Dr. Shawn Stone works with NASA on Galileo data

Deidree Friesen, Senior Editor

Many of us have been asking the same question when it comes to our galaxy; is there other life out there? We might finally have an answer when JUICE is launched in 2022.

JUpiter ICy moons Explorer. One of our own, Dr. Shawn Stone, professor of physics and general science, is working on data that will assist in the discovery of life beyond. Here’s how.  

The Galileo Mission launched on October 18th, 1989 to study the fifth planet from the sun, Jupiter, and its surrounding moons; Io, Europa, Ganymede, and Calisto. The mission was complete on September 21, 2003. As the Galileo spacecraft orbited these Jovian moons, it took measurements of the magnetic field and surrounding particles. Dr. Shawn Stone was selected for a grant out of NASA’s Goddard Space Flight Center to develop software that will calculate information collected from the Galileo Mission.  

“There’s a particle instrument on [the Galileo Orbiter] called the EPD that I worked with as a graduate student,” said Stone.  

EPD stands for Energetic Particle Detector and is one of the many instruments found on the Galileo Orbiter. The spacecraft itself is spinning and the EPD is on a motor that turns, meaning it’s not always facing one direction.

For my graduate work, it was important for me to know where [the EPD] was actually pointing. So, I developed a way to calculate that. Now, all the scientists want to go back to look at all the data we took with those look directions,” explained Stone. “I was put on this grant to do that for the entire Galileo mission.”  

Essentially, NASA wants to figure out what exactly the EPD was looking at when it collected specific data and particles while orbiting Jupiter’s moons. 

The project doesn’t officially start until April, but Dr. Stone was so eager to get started that he’s already finished it. He hopes NASA will see that initiative and ask him to do more in the future but says there is no guarantee of that.  

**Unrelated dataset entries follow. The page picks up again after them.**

Lemma mapM_In {A B : Type} (f : A -> result B) (l : list A) : forall ys y,
  mapM f l = Ok ys -> In y ys -> exists x, In x l /\ f x = Ok y.
Proof.
  induction l as [|x l IH]; intros ys y; cbn.
  - intros [= <-] [].
  - destruct (f x) as [y0|] eqn:E; cbn; [|discriminate].
    destruct (mapM f l) as [ys0|]; cbn; [|discriminate].
    intros [= <-] [<-|Hy]; [eauto|].
    destruct (IH _ _ eq_refl Hy) as (x' & Hx' & E'). eauto.
Qed.

Lemma get_loc_Ok (idx : Index) (label : Z) :
  In label idx ->
  exists i, Pd.get_loc idx label = Ok i.
Proof.
  intros H. apply RecFacts.contains_In in H.
  destruct (RecFacts.contains_find_loc _ _ H) as [i Hi].
  exists i. unfold Pd.get_loc. now rewrite Hi.
Qed.

Lemma get_loc_lt (idx : Index) (label : Z) (i : nat) :
  Pd.get_loc idx label = Ok i -> (i < length idx)%nat.
Proof.
  unfold Pd.get_loc. destruct (Pd.find_loc idx label) as [k|] eqn:E;
    [|discriminate].
  intros [= <-]. apply nth_error_Some. now rewrite (RecFacts.find_loc_Some _ _ E).
Qed.

Lemma pivot_table_well_shaped (df : ratings_frame) (fill : float64) :
  well_shaped (Pd.pivot_table df fill).
Proof.
  unfold well_shaped, Pd.pivot_table; cbn. split.
  - apply length_map.
  - apply Forall_forall. intros r Hr. apply in_map_iff in Hr as (u & <- & _).
    apply length_map.
Qed.

(** [loc] with labels that the frame holds returns, and the frame that comes
    back carries exactly the labels asked for. *)
Lemma loc_Ok (df : DataFrame) (rows cols : Index) :
  well_shaped df ->
  incl rows (index df) -> incl cols (columns df) ->
  exists vals, Pd.loc df rows cols = Ok (mkFrame rows cols vals).
Proof.
  intros [Hrows Hcols] Hr Hc. unfold Pd.loc.
  destruct (@mapM_Ok _ _ (Pd.get_loc (index df)) rows) as (row_locs & E1 & _).
  { intros x Hx. apply get_loc_Ok. now apply Hr. }
  destruct (@mapM_Ok _ _ (Pd.get_loc (columns df)) cols) as (col_locs & E2 & _).
  { intros x Hx. apply get_loc_Ok. now apply Hc. }
  rewrite E1, E2. cbn [bind].
  destruct (@mapM_Ok _ _
              (fun i => r <- Np.getitem (values df) i ;;
                        mapM (Np.getitem r) col_locs) row_locs)
    as (vals & E3 & _).
  { intros i Hi. destruct (mapM_In _ _ _ E1 Hi) as (u & _ & Hu).
    apply get_loc_lt in Hu. unfold Np.getitem at 1.
    destruct (nth_error (values df) i) as [r|] eqn:Er;
      [|apply nth_error_None in Er; lia].
    cbn [bind].
    destruct (@mapM_Ok _ _ (Np.getitem r) col_locs) as (cells & E4 & _); [|eauto].
    intros j Hj. destruct (mapM_In _ _ _ E2 Hj) as (m & _ & Hm).
    apply get_loc_lt in Hm. rewrite Forall_forall in Hcols.
    rewrite <- (Hcols r (nth_error_In _ _ Er)) in Hm.
    unfold Np.getitem. destruct (nth_error r j) eqn:Ej; [eauto|].
    apply nth_error_None in Ej. lia. }
  rewrite E3. cbn. eauto.
Qed.

End AlignFacts.

(** C6: the aligner returns for every pair of splits; the two frames carry
    the same row labels and the same column labels in the same order, which
    is the train table's order; a user (a movie) labels a row (a column)
    exactly when it occurs in both splits. *)
Theorem preprocess_splits_aligned (train_df test_df : ratings_frame) :
  exists train_aligned test_aligned,
    preprocess_splits train_df test_df = Ok (train_aligned, test_aligned) /\
    index train_aligned = index test_aligned /\
    columns train_aligned = columns test_aligned /\
    index train_aligned =
      filter (Pd.contains (index (create_user_movie_matrix test_df)))
             (index (create_user_movie_matrix train_df)) /\
    columns train_aligned =
      filter (Pd.contains (columns (create_user_movie_matrix test_df)))
             (columns (create_user_movie_matrix train_df)) /\
    (forall u, In u (index train_aligned) <->
               In u (map userId train_df) /\ In u (map userId test_df)) /\
    (forall m, In m (columns train_aligned) <->
               In m (map movieId train_df) /\ In m (map movieId test_df)).
Proof.
  unfold preprocess_splits, create_user_movie_matrix.
  set (train_matrix := Pd.pivot_table train_df F64.zero).
  set (test_matrix := Pd.pivot_table test_df F64.zero).
  set (common_users := Pd.intersection (index train_matrix) (index test_matrix)).
  set (common_movies :=
         Pd.intersection (columns train_matrix) (columns test_matrix)).
  assert (Hu : forall u, In u common_users <->
                         In u (map userId train_df) /\ In u (map userId test_df)).
  { intros u. unfold common_users. rewrite AlignFacts.intersection_In. cbn.
    now rewrite !AlignFacts.sorted_labels_In. }
  assert (Hm : forall m, In m common_movies <->
                         In m (map movieId train_df) /\ In m (map movieId test_df)).
  { intros m. unfold common_movies. rewrite AlignFacts.intersection_In. cbn.
    now rewrite !AlignFacts.sorted_labels_In. }
  destruct (@AlignFacts.loc_Ok train_matrix common_users common_movies)
    as (vals1 & E1).
  { apply AlignFacts.pivot_table_well_shaped. }
  { intros u H. now apply AlignFacts.intersection_In in H. }
  { intros m H. now apply AlignFacts.intersection_In in H. }
  destruct (@AlignFacts.loc_Ok test_matrix common_users common_movies)
    as (vals2 & E2).
  { apply AlignFacts.pivot_table_well_shaped. }
  { intros u H. now apply AlignFacts.intersection_In in H. }
  { intros m H. now apply AlignFacts.intersection_In in H. }
  rewrite E1, E2. cbn [bind].
  eexists _, _. split; [reflexivity|]. cbn [index columns].
  do 4 (split; [reflexivity|]). split; assumption.
Qed.

(** *** The cells of the aligned tables *)

Lemma mapM_nth {A B : Type} (f : A -> result B) (l : list A) : forall ys a x,
  mapM f l = Ok ys -> nth_error l a = Some x ->
  exists y, nth_error ys a = Some y /\ f x = Ok y.
Proof.
  induction l as [|x0 l IH]; intros ys a x; cbn.
  - intros _ H. now destruct a.
  - destruct (f x0) as [y0|] eqn:E; cbn; [|discriminate].
    destruct (mapM f l) as [ys0|]; cbn; [|discriminate].
    intros [= <-]. destruct a as [|a]; cbn.
    + intros [= <-]. eauto.
    + intros H. eapply IH; eauto.
Qed.

Lemma loc_cell (df out : DataFrame) (rows cols : Index) (a b : nat) (u m : Z) :
  Pd.loc df rows cols = Ok out ->
  nth_error rows a = Some u -> nth_error cols b = Some m ->
  exists i j,
    nth_error (index df) i = Some u /\ nth_error (columns df) j = Some m /\
    cell (values out) a b = cell (values df) i j.
Proof.
  unfold Pd.loc. intros H Hu Hm.
  apply bind_Ok in H as (row_locs & E1 & H).
  apply bind_Ok in H as (col_locs & E2 & H).
  apply bind_Ok in H as (vals & E3 & H). injection H as <-. cbn [values].
  destruct (mapM_nth _ _ _ E1 Hu) as (i & Hi & Li).
  destruct (mapM_nth _ _ _ E2 Hm) as (j & Hj & Lj).
  destruct (mapM_nth _ _ _ E3 Hi) as (r' & Hr' & Er').
  apply bind_Ok in Er' as (r & Er & Ecells).
  destruct (mapM_nth _ _ _ Ecells Hj) as (c & Hc & Ec).
  unfold Pd.get_loc in Li, Lj.
  destruct (Pd.find_loc (index df) u) as [i'|] eqn:Fi; [|discriminate].
  destruct (Pd.find_loc (columns df) m) as [j'|] eqn:Fj; [|discriminate].
  injection Li as ->. injection Lj as ->.
  exists i, j. split; [now apply RecFacts.find_loc_Some|].
  split; [now apply RecFacts.find_loc_Some|].
  unfold cell, Np.getitem in *. rewrite Hr', Hc.
  destruct (nth_error (values df) i) as [r0|]; [|discriminate].
  injection Er as ->. now destruct (nth_error r j); [injection Ec as ->|].
Qed.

“I am looking for students, since we’ve done this, to do research with me of our own, and so there’s lots of things we could do now that we have all of this information; data that has never been looked at,” said Stone.  

Any students interested in math, science, or computer science should contact Dr. Stone if they are interested in this research project.  

“They would be creating simulations of spacecraft moving through the Jovian magnetosphere. They will be creating magnetic field models for Ganymede, ultimately,” explained Stone.  

Dr. Stone has been teaching physics for 20 years and sees this as an opportunity to share the importance of why we study these subjects.  

“It’s nice to then apply the things that you teach students,” shared Stone. “This is why calculous is important. This is why conservation of energy is important. It’s just doing real science.”  

There is so much more beyond the calculations, data, and developing software that goes into something like the Galileo and JUICE missions.  

“My contribution is small compared to all the other contributions, but even so a small part of that is going to lead to discoveries later,” said Stone.  

And any mention of life beyond?

“These two moons [Europa and Ganymede] are so interesting that we’re going back. They want these look directions to help them plan the next phase,” said Stone. “When we go back, we’re going to actually capture orbit around these moons. Using that data, they’re going to plan their missions.” 

Dr. Stone explained that there is a good chance of life on Europa. There’s more warm, liquid water on Europa than there is on Earth. By far.   

So what does the future of space exploration look like for us? Dr. Stone says we will know of life on either Mars, Europa, or one of Saturn’s moons, Enceladus.  

“If we’re going to find it anywhere in the universe, this is where we’re going to find it. So, I’m excited about that,” exclaimed Stone. “Definitely by 2030 we will have landed a human being on Mars, that’s my feeling. I think my grandchildren might have an opportunity to work in an industry in orbit around the Earth. I think we’ll definitely have a base on the moon in the next hundred years, and a base on Mars. I think we’re moving out. I think we’re finally at a point where it’s profitable and it makes a lot of sense.”